--- Work instructions ---
A stretch of the entries below is to be set down exactly, running from the line with "(** The table" through the line with "destruct (executing d", both included, and no other line.

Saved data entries

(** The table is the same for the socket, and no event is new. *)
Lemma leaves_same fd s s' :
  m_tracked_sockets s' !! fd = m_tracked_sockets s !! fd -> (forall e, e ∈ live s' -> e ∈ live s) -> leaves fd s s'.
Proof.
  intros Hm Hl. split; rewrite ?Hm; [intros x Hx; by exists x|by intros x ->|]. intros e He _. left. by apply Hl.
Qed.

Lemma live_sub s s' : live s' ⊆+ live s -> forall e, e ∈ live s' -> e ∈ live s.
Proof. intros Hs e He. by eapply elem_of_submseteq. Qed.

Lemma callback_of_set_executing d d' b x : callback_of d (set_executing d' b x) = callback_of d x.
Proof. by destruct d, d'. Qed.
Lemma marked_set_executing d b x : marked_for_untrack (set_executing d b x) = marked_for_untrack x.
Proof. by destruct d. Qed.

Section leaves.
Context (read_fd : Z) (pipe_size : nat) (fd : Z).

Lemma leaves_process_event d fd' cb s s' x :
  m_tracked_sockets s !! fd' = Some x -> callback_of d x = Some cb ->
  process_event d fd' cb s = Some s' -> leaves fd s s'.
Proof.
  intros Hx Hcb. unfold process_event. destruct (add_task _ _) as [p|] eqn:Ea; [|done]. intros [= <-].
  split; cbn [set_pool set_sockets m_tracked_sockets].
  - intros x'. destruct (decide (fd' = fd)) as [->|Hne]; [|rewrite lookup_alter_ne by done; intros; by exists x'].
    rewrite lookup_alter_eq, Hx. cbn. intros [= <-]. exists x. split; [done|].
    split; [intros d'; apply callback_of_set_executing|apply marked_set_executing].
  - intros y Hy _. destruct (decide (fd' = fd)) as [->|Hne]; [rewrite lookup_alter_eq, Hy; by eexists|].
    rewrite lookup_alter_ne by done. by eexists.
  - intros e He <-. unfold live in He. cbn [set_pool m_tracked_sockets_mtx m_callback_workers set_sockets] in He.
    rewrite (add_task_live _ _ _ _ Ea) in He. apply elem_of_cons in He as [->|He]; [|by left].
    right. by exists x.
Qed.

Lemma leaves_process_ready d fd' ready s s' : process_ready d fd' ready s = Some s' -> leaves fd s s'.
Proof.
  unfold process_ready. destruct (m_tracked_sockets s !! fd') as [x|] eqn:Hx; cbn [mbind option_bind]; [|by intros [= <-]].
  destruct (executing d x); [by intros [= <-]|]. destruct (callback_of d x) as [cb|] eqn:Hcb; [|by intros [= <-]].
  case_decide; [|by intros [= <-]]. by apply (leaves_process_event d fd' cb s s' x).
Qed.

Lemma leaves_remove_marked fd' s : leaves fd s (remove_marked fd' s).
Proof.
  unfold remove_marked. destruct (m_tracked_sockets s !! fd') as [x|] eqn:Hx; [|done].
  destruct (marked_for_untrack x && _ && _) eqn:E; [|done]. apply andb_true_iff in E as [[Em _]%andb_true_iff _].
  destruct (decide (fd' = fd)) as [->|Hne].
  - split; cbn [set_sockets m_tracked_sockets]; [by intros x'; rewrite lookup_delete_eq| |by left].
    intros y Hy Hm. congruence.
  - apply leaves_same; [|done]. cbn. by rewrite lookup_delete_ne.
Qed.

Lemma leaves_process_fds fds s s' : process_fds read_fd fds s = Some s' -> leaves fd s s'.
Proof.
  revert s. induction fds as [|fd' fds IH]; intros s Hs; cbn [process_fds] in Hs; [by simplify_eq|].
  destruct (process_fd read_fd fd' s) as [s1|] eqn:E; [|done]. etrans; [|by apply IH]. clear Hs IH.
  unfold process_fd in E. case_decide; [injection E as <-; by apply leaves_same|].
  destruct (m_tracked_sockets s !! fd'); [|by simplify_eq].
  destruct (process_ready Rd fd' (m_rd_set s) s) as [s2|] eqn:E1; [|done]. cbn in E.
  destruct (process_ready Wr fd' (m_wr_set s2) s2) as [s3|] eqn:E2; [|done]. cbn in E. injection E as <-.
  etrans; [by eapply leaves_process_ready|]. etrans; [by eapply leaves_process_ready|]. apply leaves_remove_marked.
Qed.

==

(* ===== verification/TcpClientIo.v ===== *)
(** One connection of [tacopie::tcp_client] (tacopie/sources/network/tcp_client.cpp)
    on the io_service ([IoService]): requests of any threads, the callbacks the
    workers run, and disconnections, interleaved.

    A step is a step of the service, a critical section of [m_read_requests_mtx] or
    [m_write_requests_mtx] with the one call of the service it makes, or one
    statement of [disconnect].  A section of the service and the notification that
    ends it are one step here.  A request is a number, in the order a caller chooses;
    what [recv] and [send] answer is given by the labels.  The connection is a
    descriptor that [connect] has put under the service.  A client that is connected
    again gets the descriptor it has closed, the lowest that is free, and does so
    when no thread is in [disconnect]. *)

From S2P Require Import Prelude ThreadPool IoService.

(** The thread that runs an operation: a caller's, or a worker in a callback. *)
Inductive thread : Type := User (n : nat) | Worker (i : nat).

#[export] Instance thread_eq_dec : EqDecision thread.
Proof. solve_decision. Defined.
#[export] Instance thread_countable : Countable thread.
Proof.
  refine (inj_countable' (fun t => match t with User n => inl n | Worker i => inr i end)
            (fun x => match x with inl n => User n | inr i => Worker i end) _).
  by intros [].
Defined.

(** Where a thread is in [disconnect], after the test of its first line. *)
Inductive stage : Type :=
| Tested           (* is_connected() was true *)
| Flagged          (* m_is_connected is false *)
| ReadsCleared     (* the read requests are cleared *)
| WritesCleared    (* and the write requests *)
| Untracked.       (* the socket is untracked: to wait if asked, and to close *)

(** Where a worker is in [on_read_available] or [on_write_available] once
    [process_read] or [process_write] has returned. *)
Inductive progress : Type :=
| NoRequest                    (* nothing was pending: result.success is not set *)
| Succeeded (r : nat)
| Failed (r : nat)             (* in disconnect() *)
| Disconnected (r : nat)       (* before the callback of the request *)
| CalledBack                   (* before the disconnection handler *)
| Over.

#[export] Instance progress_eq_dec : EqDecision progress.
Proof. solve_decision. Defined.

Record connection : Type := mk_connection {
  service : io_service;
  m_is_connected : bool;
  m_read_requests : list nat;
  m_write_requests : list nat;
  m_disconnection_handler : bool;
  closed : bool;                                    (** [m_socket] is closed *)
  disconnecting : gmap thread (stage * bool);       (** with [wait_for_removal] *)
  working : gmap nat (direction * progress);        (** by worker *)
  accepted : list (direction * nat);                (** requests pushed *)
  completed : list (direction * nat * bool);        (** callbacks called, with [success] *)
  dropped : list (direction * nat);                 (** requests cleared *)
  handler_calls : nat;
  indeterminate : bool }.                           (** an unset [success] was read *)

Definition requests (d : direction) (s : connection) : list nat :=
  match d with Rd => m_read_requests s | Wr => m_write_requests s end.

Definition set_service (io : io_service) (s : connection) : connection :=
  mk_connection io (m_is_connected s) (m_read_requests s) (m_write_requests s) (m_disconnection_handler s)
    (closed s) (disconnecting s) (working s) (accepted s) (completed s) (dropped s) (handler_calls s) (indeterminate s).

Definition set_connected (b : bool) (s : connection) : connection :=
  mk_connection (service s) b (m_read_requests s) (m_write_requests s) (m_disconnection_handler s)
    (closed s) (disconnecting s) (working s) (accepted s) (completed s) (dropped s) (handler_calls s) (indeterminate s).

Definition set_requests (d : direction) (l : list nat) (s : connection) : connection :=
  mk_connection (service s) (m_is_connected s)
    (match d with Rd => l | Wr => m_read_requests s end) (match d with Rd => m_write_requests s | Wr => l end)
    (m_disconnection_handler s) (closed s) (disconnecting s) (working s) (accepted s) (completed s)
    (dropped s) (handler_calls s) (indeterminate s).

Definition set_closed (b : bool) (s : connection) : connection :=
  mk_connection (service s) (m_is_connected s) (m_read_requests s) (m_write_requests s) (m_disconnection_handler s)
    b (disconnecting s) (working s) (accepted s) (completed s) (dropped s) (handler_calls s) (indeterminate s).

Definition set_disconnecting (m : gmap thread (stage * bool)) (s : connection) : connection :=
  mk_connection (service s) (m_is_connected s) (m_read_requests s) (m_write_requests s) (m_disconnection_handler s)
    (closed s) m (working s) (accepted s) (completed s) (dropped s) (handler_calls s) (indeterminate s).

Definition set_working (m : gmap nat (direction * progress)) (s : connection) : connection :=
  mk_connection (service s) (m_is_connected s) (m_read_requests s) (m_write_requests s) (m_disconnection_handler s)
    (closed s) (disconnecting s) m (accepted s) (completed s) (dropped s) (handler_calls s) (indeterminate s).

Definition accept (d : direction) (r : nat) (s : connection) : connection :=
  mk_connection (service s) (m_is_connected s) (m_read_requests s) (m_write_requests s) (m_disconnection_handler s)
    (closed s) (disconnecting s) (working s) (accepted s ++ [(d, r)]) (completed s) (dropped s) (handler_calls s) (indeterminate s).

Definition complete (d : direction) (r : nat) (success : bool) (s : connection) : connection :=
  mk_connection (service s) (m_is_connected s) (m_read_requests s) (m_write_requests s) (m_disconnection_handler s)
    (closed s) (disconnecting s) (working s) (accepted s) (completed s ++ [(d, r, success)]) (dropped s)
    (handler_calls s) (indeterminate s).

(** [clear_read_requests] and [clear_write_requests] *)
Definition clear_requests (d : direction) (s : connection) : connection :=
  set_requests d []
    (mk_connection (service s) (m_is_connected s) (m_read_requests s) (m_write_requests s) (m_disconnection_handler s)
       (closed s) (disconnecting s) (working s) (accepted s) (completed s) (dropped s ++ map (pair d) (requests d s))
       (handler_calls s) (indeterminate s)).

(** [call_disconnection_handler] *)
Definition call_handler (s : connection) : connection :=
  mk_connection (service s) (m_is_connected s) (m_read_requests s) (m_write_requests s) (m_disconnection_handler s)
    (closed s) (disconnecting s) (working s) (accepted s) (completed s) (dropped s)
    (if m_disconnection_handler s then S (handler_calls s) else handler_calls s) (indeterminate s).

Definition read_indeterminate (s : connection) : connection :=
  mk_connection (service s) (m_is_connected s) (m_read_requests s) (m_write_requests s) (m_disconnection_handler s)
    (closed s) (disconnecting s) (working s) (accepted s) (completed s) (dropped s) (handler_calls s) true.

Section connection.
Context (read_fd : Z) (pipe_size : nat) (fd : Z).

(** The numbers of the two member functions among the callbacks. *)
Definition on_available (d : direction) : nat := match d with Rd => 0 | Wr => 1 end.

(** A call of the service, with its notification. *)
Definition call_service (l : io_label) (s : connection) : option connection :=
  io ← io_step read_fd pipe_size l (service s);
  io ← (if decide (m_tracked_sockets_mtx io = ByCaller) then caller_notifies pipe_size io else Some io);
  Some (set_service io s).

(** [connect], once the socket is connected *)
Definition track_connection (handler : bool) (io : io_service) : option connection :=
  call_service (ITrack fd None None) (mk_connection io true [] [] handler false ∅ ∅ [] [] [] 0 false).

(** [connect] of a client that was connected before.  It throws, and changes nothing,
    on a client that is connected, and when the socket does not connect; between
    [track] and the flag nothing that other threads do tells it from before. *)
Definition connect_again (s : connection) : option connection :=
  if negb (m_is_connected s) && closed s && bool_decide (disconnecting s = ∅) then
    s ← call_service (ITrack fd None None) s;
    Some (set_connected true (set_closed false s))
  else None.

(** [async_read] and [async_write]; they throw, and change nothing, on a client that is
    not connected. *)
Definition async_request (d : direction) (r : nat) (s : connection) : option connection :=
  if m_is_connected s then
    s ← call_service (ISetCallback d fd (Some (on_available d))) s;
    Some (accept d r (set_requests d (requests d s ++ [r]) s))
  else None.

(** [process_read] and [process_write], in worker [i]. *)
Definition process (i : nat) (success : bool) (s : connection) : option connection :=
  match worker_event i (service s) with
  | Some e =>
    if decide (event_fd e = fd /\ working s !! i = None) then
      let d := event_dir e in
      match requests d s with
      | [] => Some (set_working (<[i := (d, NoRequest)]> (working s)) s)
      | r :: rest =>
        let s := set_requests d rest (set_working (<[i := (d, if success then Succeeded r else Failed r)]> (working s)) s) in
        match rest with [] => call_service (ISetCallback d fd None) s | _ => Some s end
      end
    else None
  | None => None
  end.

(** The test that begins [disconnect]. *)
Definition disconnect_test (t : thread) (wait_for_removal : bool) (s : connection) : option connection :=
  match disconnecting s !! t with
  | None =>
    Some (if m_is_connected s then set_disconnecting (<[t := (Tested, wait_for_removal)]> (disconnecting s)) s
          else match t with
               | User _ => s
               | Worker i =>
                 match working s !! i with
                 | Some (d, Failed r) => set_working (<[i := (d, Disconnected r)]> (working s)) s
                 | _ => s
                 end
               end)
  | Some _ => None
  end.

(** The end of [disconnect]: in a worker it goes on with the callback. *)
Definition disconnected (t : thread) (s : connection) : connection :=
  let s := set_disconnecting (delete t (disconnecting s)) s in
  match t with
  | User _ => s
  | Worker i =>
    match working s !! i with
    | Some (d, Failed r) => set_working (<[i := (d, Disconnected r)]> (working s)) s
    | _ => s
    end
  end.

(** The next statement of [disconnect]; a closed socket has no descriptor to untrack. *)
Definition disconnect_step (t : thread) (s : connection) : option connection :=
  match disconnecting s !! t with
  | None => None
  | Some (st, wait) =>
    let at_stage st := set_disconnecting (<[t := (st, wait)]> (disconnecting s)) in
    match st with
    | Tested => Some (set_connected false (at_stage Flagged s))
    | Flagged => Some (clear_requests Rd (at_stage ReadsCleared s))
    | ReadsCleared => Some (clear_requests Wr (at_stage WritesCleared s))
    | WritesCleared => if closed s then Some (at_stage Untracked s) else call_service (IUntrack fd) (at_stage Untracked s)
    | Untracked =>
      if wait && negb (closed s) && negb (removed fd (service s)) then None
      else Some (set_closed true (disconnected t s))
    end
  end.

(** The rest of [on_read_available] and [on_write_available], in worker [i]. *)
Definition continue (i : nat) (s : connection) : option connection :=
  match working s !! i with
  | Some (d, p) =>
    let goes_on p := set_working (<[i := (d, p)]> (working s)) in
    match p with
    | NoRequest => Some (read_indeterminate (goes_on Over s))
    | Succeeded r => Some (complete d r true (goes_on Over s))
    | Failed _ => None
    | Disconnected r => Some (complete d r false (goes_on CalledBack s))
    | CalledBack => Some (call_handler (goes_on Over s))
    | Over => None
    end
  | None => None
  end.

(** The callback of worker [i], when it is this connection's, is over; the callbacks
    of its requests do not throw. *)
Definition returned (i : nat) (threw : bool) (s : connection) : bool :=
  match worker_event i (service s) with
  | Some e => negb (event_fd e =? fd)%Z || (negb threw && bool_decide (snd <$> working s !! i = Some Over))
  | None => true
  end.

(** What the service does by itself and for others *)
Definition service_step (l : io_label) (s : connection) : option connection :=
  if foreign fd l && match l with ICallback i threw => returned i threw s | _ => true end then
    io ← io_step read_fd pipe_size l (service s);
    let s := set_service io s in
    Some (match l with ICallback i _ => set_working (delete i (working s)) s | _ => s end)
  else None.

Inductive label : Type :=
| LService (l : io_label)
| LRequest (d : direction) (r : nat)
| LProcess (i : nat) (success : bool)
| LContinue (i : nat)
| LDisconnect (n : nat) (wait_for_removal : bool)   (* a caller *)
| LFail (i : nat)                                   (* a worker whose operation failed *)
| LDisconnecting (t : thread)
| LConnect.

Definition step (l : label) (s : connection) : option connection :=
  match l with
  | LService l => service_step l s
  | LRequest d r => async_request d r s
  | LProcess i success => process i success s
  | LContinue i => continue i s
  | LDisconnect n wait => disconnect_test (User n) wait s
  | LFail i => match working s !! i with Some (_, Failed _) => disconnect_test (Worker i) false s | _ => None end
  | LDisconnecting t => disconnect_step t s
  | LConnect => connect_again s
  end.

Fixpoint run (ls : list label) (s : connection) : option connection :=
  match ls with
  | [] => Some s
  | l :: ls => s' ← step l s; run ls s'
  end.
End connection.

...

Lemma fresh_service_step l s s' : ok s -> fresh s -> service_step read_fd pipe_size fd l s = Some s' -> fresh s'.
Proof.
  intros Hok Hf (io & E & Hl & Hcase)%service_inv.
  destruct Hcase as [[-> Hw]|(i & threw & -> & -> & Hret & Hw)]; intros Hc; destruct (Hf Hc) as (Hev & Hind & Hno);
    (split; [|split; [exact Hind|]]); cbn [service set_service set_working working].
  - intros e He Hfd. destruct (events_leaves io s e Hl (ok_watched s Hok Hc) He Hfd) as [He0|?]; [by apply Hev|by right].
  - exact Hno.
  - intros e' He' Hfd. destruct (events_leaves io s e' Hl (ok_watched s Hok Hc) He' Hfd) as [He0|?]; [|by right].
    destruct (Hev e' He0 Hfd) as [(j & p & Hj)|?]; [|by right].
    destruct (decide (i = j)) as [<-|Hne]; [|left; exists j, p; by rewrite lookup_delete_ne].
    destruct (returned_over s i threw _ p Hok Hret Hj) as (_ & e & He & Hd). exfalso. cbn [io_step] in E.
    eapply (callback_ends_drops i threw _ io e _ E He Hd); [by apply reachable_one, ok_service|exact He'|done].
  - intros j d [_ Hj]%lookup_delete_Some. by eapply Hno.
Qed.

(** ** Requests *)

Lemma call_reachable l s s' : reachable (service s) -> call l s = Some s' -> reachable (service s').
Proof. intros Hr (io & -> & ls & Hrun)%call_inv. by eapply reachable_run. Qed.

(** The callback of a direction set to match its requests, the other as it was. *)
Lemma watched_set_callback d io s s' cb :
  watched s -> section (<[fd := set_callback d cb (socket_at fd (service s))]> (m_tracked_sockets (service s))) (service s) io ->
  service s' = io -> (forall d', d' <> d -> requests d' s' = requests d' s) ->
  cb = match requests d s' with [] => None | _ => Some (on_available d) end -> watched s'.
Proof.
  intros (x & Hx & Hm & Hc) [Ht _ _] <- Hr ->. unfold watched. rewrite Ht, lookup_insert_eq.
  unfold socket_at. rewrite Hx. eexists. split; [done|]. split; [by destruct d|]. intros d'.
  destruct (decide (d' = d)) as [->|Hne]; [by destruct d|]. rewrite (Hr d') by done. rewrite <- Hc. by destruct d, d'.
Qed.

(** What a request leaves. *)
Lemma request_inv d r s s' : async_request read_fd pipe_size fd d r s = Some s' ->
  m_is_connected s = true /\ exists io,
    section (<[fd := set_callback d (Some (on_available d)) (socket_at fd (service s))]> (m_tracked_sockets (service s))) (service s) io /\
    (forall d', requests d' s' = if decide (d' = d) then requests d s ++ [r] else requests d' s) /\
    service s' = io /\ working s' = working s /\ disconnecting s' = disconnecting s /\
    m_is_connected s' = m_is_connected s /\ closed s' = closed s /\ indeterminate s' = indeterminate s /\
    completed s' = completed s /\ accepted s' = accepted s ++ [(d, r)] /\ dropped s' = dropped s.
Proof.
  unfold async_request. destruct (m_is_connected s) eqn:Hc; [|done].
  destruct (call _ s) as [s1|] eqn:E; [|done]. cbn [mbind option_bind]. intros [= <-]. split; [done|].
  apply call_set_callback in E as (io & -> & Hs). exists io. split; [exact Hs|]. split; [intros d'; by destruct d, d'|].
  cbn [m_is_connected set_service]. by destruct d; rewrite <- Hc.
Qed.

--- Result of the exercise ---
(** The table is the same for the socket, and no event is new. *)
Lemma leaves_same fd s s' :
  m_tracked_sockets s' !! fd = m_tracked_sockets s !! fd -> (forall e, e ∈ live s' -> e ∈ live s) -> leaves fd s s'.
Proof.
  intros Hm Hl. split; rewrite ?Hm; [intros x Hx; by exists x|by intros x ->|]. intros e He _. left. by apply Hl.
Qed.

Lemma live_sub s s' : live s' ⊆+ live s -> forall e, e ∈ live s' -> e ∈ live s.
Proof. intros Hs e He. by eapply elem_of_submseteq. Qed.

Lemma callback_of_set_executing d d' b x : callback_of d (set_executing d' b x) = callback_of d x.
Proof. by destruct d, d'. Qed.
Lemma marked_set_executing d b x : marked_for_untrack (set_executing d b x) = marked_for_untrack x.
Proof. by destruct d. Qed.

Section leaves.
Context (read_fd : Z) (pipe_size : nat) (fd : Z).

Lemma leaves_process_event d fd' cb s s' x :
  m_tracked_sockets s !! fd' = Some x -> callback_of d x = Some cb ->
  process_event d fd' cb s = Some s' -> leaves fd s s'.
Proof.
  intros Hx Hcb. unfold process_event. destruct (add_task _ _) as [p|] eqn:Ea; [|done]. intros [= <-].
  split; cbn [set_pool set_sockets m_tracked_sockets].
  - intros x'. destruct (decide (fd' = fd)) as [->|Hne]; [|rewrite lookup_alter_ne by done; intros; by exists x'].
    rewrite lookup_alter_eq, Hx. cbn. intros [= <-]. exists x. split; [done|].
    split; [intros d'; apply callback_of_set_executing|apply marked_set_executing].
  - intros y Hy _. destruct (decide (fd' = fd)) as [->|Hne]; [rewrite lookup_alter_eq, Hy; by eexists|].
    rewrite lookup_alter_ne by done. by eexists.
  - intros e He <-. unfold live in He. cbn [set_pool m_tracked_sockets_mtx m_callback_workers set_sockets] in He.
    rewrite (add_task_live _ _ _ _ Ea) in He. apply elem_of_cons in He as [->|He]; [|by left].
    right. by exists x.
Qed.

Lemma leaves_process_ready d fd' ready s s' : process_ready d fd' ready s = Some s' -> leaves fd s s'.
Proof.
  unfold process_ready. destruct (m_tracked_sockets s !! fd') as [x|] eqn:Hx; cbn [mbind option_bind]; [|by intros [= <-]].
  destruct (executing d x); [by intros [= <-]|]. destruct (callback_of d x) as [cb|] eqn:Hcb; [|by intros [= <-]].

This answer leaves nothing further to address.